_Exercise instructions_. In the listing that follows, how many lines hold the string "Hedit"? Answer with the number only.

★ ★ ★ ★

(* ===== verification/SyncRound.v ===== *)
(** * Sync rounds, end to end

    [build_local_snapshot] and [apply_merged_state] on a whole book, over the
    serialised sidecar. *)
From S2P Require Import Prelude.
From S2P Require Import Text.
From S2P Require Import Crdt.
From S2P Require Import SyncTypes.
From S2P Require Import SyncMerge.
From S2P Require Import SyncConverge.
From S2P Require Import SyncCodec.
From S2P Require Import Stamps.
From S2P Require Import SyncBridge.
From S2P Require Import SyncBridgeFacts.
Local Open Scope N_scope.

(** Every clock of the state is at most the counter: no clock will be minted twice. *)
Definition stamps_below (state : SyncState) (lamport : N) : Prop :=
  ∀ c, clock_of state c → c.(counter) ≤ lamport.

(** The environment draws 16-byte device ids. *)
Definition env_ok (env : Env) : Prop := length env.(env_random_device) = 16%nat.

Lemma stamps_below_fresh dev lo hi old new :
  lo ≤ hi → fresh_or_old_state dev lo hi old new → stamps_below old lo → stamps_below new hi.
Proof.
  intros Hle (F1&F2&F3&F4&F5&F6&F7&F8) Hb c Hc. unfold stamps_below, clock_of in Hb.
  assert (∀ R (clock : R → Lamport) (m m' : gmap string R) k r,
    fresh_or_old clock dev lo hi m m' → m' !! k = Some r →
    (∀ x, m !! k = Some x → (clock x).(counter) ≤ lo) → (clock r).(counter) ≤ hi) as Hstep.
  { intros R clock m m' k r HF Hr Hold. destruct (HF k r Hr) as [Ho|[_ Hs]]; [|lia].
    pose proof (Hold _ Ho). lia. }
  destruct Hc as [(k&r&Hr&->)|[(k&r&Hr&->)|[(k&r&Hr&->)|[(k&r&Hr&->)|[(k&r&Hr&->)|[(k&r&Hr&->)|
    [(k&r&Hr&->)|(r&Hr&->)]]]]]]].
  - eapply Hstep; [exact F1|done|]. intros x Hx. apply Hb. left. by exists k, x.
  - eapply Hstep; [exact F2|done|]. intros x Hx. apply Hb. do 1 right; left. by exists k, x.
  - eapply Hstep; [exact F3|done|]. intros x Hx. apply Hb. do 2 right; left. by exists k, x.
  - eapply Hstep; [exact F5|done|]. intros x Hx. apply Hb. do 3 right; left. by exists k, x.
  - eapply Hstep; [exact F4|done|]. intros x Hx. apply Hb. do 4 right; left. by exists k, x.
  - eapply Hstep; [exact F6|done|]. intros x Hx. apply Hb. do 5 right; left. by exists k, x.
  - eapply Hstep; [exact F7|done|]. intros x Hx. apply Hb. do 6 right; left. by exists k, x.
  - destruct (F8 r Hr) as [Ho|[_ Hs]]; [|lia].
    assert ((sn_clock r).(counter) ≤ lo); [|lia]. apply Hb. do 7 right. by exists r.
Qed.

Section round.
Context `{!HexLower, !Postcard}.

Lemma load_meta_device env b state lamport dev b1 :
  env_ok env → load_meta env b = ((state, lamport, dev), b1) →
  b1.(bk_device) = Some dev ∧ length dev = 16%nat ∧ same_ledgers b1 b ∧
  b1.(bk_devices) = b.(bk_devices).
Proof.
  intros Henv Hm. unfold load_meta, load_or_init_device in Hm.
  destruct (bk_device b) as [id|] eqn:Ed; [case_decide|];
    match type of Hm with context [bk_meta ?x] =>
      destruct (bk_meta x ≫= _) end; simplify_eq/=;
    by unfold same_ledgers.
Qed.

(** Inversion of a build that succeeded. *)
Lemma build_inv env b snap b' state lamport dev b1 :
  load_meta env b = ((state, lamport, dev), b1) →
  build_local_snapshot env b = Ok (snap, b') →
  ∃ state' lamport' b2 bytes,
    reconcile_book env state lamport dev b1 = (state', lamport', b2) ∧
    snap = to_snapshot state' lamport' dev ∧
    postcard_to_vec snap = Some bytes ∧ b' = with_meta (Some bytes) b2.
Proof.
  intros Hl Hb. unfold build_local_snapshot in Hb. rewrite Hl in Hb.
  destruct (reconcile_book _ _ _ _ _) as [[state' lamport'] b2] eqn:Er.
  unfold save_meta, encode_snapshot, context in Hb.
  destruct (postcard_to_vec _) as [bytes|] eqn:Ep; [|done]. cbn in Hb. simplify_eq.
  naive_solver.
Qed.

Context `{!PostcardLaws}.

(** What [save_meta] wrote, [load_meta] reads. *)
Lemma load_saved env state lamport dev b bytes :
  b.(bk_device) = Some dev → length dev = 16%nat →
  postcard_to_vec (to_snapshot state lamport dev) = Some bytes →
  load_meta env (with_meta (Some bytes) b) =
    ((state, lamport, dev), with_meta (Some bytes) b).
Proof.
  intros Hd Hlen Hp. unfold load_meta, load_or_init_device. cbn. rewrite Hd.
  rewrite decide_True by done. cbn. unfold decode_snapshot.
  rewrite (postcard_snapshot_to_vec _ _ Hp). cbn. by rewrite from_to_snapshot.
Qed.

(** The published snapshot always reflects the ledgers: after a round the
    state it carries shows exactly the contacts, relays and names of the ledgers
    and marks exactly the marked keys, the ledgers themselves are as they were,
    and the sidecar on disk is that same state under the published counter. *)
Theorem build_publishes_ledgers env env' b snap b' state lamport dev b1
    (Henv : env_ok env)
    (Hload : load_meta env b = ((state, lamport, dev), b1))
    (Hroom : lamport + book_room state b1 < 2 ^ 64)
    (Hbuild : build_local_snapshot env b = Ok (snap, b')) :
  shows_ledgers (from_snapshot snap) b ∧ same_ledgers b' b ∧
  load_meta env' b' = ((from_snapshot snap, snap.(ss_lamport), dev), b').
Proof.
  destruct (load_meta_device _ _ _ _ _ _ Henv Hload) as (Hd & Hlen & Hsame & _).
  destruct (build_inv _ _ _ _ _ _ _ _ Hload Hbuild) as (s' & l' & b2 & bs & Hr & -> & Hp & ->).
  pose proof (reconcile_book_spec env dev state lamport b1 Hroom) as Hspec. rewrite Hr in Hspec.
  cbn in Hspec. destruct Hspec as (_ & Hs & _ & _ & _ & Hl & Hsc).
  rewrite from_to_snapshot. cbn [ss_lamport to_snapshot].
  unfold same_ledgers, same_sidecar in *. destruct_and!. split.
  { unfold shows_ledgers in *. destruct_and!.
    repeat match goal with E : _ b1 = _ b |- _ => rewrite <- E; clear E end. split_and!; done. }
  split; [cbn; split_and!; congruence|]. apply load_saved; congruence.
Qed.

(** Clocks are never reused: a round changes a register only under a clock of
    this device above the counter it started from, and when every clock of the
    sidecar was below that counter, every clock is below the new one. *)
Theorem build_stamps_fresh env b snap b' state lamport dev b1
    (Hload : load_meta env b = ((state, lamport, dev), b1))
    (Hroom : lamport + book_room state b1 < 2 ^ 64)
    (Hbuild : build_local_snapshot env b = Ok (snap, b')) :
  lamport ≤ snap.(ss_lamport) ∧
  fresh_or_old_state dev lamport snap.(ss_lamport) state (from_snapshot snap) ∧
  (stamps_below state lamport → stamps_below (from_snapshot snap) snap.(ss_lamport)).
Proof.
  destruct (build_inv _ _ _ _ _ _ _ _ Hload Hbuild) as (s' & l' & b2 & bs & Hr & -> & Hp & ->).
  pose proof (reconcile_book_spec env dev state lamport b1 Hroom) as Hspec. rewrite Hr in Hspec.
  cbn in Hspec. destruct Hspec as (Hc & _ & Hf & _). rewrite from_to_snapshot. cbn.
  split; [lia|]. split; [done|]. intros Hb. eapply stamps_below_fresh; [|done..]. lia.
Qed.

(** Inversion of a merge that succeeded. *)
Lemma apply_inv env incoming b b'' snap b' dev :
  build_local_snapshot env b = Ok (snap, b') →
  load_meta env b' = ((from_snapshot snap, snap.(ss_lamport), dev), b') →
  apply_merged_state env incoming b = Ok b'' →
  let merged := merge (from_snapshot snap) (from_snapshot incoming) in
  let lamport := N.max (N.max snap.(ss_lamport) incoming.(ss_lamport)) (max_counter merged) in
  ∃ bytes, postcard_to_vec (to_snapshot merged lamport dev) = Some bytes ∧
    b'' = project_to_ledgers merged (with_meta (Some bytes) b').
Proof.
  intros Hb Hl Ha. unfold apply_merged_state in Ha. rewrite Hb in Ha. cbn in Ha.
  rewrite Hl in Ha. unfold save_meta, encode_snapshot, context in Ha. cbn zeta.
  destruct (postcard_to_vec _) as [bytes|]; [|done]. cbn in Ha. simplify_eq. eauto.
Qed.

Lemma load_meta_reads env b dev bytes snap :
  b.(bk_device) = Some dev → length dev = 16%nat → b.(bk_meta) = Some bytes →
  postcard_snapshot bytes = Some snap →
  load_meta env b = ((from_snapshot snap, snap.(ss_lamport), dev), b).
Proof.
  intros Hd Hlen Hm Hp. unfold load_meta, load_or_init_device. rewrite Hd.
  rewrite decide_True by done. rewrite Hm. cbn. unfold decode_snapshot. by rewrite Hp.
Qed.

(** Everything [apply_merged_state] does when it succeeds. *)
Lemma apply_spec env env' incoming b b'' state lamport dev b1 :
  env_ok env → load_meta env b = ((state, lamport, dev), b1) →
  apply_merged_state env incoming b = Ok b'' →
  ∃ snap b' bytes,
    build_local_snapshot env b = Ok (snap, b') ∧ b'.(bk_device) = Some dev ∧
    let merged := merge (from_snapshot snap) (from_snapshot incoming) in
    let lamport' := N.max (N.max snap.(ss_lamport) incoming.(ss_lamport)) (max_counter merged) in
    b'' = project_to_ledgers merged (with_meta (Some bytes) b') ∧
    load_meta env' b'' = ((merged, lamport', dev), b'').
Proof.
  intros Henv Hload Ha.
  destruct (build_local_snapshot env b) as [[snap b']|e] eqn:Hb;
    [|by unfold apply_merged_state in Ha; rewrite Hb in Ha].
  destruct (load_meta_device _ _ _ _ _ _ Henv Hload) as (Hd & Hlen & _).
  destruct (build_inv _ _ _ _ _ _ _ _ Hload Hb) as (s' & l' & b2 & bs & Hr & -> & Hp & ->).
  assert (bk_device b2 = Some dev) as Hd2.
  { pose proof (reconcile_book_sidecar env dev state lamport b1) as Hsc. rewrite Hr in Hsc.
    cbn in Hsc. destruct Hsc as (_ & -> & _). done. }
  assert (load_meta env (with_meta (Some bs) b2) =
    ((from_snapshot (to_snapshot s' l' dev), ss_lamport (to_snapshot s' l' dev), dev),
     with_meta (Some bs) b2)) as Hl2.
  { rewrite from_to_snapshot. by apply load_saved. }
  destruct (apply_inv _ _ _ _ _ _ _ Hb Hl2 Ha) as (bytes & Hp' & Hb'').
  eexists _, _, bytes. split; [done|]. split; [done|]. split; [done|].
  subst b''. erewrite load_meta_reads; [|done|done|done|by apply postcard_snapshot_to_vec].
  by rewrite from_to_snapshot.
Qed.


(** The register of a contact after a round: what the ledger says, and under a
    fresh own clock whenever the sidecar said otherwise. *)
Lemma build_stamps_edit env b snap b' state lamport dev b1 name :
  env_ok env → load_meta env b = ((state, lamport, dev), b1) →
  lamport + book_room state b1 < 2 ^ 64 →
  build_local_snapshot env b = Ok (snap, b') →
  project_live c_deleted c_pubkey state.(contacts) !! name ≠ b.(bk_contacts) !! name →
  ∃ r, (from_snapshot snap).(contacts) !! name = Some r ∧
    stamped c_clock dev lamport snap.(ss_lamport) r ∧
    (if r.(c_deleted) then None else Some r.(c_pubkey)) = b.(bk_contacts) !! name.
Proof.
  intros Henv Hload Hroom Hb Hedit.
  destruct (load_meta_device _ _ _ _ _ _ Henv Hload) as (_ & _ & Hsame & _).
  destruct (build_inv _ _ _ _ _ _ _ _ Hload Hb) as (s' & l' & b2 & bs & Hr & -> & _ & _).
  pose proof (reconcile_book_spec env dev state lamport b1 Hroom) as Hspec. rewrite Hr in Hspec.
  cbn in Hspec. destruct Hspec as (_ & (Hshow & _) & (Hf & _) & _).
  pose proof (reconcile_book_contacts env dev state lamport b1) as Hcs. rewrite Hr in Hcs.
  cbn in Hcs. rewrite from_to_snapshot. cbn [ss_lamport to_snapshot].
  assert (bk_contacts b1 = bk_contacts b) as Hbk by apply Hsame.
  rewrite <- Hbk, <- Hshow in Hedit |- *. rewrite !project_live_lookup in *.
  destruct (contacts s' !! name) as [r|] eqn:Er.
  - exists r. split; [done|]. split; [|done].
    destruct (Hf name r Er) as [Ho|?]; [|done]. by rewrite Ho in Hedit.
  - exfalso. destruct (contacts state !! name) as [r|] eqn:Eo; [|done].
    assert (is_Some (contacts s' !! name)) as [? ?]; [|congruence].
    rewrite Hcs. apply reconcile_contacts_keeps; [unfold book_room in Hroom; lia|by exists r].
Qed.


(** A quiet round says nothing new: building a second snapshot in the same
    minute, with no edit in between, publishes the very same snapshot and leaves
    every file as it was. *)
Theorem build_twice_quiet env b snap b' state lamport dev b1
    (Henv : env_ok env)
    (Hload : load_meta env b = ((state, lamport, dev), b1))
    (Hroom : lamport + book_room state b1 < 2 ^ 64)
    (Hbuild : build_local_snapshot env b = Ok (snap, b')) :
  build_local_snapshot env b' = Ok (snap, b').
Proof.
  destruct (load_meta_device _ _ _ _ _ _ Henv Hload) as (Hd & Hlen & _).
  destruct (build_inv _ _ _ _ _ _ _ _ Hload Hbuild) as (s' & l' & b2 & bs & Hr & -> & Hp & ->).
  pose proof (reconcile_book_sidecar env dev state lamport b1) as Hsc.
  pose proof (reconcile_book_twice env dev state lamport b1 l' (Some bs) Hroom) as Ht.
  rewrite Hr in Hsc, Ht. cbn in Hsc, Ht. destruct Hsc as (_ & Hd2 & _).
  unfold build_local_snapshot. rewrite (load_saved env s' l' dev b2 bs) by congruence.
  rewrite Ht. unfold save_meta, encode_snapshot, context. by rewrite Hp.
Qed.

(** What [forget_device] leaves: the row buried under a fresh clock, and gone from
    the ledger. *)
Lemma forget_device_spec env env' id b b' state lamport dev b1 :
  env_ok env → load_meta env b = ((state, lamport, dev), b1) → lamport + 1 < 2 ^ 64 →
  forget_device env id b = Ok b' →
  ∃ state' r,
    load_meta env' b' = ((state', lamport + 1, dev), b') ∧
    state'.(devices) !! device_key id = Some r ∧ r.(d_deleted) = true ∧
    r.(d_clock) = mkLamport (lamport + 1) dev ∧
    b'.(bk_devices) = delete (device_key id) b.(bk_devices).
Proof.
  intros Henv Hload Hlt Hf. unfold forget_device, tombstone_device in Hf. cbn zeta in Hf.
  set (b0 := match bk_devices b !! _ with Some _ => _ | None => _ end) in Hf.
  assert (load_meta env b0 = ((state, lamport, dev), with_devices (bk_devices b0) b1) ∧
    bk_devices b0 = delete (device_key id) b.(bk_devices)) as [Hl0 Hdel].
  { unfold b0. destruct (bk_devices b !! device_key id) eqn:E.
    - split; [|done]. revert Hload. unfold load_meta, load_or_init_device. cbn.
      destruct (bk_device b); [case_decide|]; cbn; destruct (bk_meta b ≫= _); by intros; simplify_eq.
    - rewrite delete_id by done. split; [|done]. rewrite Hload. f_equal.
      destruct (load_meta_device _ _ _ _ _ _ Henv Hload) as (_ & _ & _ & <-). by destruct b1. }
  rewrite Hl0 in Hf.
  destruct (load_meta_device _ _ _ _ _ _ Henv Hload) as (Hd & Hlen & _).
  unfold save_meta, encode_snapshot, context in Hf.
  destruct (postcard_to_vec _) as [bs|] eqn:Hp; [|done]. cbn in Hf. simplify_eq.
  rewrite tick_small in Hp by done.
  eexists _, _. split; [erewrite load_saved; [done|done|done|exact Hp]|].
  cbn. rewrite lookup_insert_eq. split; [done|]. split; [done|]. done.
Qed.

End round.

★ ★ ★ ★

_Written response_. 3